**DIRECTIONS:** Locate the string "Hmed" in the listing below. Copy every line where it is found.

- - -

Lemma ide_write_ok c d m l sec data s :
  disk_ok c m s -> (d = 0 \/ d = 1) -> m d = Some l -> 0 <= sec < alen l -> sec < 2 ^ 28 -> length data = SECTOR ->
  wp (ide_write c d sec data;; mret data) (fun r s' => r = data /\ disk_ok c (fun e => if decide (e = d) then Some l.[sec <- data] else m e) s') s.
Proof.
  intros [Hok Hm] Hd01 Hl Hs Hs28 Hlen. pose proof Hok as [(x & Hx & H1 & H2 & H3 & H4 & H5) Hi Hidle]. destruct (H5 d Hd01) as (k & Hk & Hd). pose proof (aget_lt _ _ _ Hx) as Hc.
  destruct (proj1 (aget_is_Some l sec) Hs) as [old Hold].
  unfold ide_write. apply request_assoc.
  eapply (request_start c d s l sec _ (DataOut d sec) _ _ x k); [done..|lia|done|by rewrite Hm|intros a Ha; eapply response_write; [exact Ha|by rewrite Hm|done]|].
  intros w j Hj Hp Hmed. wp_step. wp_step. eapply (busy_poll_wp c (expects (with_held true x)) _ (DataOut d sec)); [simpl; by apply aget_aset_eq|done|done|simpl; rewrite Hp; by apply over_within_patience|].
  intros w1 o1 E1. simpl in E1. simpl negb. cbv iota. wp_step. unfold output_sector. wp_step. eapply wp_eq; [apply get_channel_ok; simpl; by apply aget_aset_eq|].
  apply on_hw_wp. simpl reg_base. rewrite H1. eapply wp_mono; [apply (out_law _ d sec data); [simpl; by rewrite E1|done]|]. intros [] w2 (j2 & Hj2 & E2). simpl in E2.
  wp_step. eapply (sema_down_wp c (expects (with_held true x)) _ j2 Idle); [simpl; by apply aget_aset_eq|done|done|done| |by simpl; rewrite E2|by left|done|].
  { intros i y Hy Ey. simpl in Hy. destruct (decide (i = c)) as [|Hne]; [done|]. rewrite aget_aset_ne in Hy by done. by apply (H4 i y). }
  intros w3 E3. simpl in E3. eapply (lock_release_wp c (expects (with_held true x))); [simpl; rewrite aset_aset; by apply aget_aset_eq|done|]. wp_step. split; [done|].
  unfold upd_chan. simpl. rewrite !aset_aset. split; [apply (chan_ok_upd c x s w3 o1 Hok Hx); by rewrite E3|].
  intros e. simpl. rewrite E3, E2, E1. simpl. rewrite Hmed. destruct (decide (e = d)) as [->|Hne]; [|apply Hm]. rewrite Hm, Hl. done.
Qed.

- - -

**TASK RESULT:**
  intros w j Hj Hp Hmed. wp_step. wp_step. eapply (busy_poll_wp c (expects (with_held true x)) _ (DataOut d sec)); [simpl; by apply aget_aset_eq|done|done|simpl; rewrite Hp; by apply over_within_patience|].
  intros e. simpl. rewrite E3, E2, E1. simpl. rewrite Hmed. destruct (decide (e = d)) as [->|Hne]; [|apply Hm]. rewrite Hm, Hl. done.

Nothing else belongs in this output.